Lemma resource_settled_mono evs evs' res : (∀ ev, ev ∈ evs → ev ∈ evs') → settled evs res → settled evs' res.
Proof.
  unfold settled, deployed, withdrawn, was_read. intros Hsub [?|Hs]; [by left|right].
  destruct enabled; destruct Hs as [Hs|Hs]; [left|right|left|right].
  - destruct Hs as (obj & ? & ?). eauto.
  - destruct Hs as (found & data & ? & ? & ?). exists found, data. auto.
  - destruct Hs as (err & ? & ?). eauto.
  - destruct Hs as (found & ? & [?|?]); exists found; auto.
Qed.

Lemma rendered_mono evs evs' res : (∀ ev, ev ∈ evs → ev ∈ evs') → rendered evs res → rendered evs' res.
Proof. intros Hsub (resMap & ? & ?). exists resMap. auto. Qed.

Lemma component_counter_spec labels names :
  component_counter labels = Some names →
  (∀ label, label ∈ labels → contains label ODHAppPrefix = true → ∃ name, split_slash label "" !! 1 = Some name ∧ name ∈ names).
Proof.
  revert names. induction labels as [|l labels IH]; intros names; simpl; [by intros _ ? ?%elem_of_nil|].
  destruct (contains l ODHAppPrefix) eqn:Hl.
  - destruct (split_slash l "" !! 1) as [name|] eqn:Hname; [simpl|done].
    destruct (component_counter labels) as [rest|]; [simpl|done]. intros [= <-] label [->|Hin]%elem_of_cons Hc.
    + exists name. split; [done|]. by left.
    + destruct (IH rest eq_refl label Hin Hc) as (n & ? & ?). exists n. split; [done|]. by right.
  - intros Hnames label [->|Hin]%elem_of_cons Hc; [congruence|]. by apply (IH names).
Qed.

Lemma not_shared_only found names :
  getComponentCounter (lv_Labels found) = Some names → isSharedResource names componentName = false →
  only_component found.
Proof.
  intros Hnames Hshared label [v Hv] Hc.
  destruct (component_counter_spec _ _ Hnames label) as (name & Hname & Hin); [|done|].
  { apply list_elem_of_fmap. exists (label, v). by rewrite elem_of_map_to_list. }
  rewrite Hname. f_equal. destruct names as [|n [|n' names]]; simpl in Hshared; [by apply elem_of_nil in Hin| |done].
  apply list_elem_of_singleton in Hin as ->. apply negb_false_iff in Hshared. by apply String.eqb_eq in Hshared.
Qed.

Lemma is_app_namespace_test res :
  String.eqb (gvk_Kind (kr_Gvk res)) "Namespace" && String.eqb (kr_Name res) namespace = true ↔ is_app_namespace res.
Proof. unfold is_app_namespace. by rewrite andb_true_iff, !String.eqb_eq. Qed.

Lemma deletable_owned found :
  deletable found → isOwnedByODHCRD (lv_OwnerReferences found) ||
    String.eqb (default "" (lv_Labels found !! ODHComponent componentName)) "true" = true.
Proof. intros (_ & _ & [->| ->]); [done|]. by rewrite orb_true_r. Qed.

Notation extends := (leads deploy_event_of deploy_write).

Lemma wp_createResource res err tr :
  enabled = true → ¬ is_app_namespace res → just_read (deploy_events tr) res (Err err) →
  err_is TagNotFound err = true ∨ err_is TagNoMatch err = true → lawful deploy_event_of deploy_write tr →
  wp (createResource res owner) tr (λ tr' err, extends tr tr' ∧
    (err = None → ∃ obj, created_from res obj ∧ EvCreateLive obj None ∈ deploy_events tr')).
Proof.
  intros Hen Hns Hread Htag Htr. unfold createResource.
  destruct (ResourceToUnstructured res) as [obj'|e] eqn:Hobj'; [|apply wp_ret; split; [by apply leads_refl|done]].
  destruct (SetControllerReference owner obj') as [obj|e] eqn:Hobj; [|apply wp_ret; split; [by apply leads_refl|done]].
  assert (created_from res obj) as Hfrom by (by exists obj').
  apply wp_call. intros answer. split; [apply leads_snoc; [done|]; split; eauto 10|].
  intros ->. exists obj. split; [done|]. apply (last_event deploy_event_of tr (Call (CreateLive obj) None)).
Qed.

Lemma wp_updateResource res found tr :
  enabled = true → ¬ is_app_namespace res → just_read (deploy_events tr) res (Ok found) →
  lawful deploy_event_of deploy_write tr →
  wp (updateResource res found owner) tr (λ tr' err, extends tr tr' ∧
    (err = None → ∃ data, patched_from res found data ∧ EvPatchLive found data owner None ∈ deploy_events tr')).
Proof.
  intros Hen Hns Hread Htr. unfold updateResource.
  destruct (reconciled_resource res found) as [res'|e] eqn:Hres; [|apply wp_ret; split; [by apply leads_refl|done]].
  destruct (ResourceToUnstructured res') as [obj|e] eqn:Hobj; [|apply wp_ret; split; [by apply leads_refl|done]].
  unfold performPatch.
  destruct (json_Marshal _) as [data|e] eqn:Hdata; [|apply wp_ret; split; [by apply leads_refl|done]].
  assert (patched_from res found data) as Hfrom by (by exists res', obj).
  apply wp_call. intros answer. split; [apply leads_snoc; [done|]; split; eauto 10|].
  intros ->. exists data. split; [done|]. apply (last_event deploy_event_of tr (Call (PatchLive found data owner) None)).
Qed.

Lemma wp_handleDisabled res found tr :
  enabled = false → ¬ is_app_namespace res → just_read (deploy_events tr) res (Ok found) →
  lawful deploy_event_of deploy_write tr →
  wp (handleDisabledComponent found componentName) tr (λ tr' e, extends tr tr' ∧
    (e = Ended None → EvDeleteLive found None ∈ deploy_events tr' ∨ ¬ deletable found ∨
      ∃ names, getComponentCounter (lv_Labels found) = Some names ∧ isSharedResource names componentName = true)).
Proof.
  intros Hen Hns Hread Htr. unfold handleDisabledComponent.
  destruct (getComponentCounter (lv_Labels found)) as [names|] eqn:Hnames;
    [|apply wp_ret; split; [by apply leads_refl|done]].
  destruct (isSharedResource names componentName) eqn:Hshared; simpl.
  { split; [by apply leads_refl|]. intros _. right. right. eauto. }
  destruct (String.eqb_spec (gvk_Kind (lv_Gvk found)) "CustomResourceDefinition") as [Hcrd|Hcrd]; simpl.
  { split; [by apply leads_refl|]. intros _. right. left. by intros [? _]. }
  unfold deleteResource.
  destruct (isOwnedByODHCRD _ || _) eqn:Howned; simpl.
  2:{ split; [by apply leads_refl|]. intros _. right. left. intros Hd%deletable_owned. congruence. }
  assert (deletable found) as Hdel.
  { split; [done|]. split; [by apply (not_shared_only found names)|]. apply orb_true_iff in Howned as [->|Hl]; [by left|].
    right. apply String.eqb_eq in Hl. by destruct (lv_Labels found !! _) as [v|]; simpl in Hl; subst. }
  intros answer. split; [apply leads_snoc; [done|]; split; eauto|].
  intros [= ->]. left. apply (last_event deploy_event_of tr (Call (DeleteLive found) None)).
Qed.

Lemma settled_intro tr res found :
  just_read (deploy_events tr) res found → ∀ new, was_read (deploy_events (tr ++ new)) res found.
Proof.
  intros [_ [evs Hevs]] new. unfold was_read. rewrite events_app, Hevs, !elem_of_app. left. right. by left.
Qed.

[WORK INSTRUCTION] Please report the number of lines in the data that include "eauto", with no other words.

[TASK RESULT] 6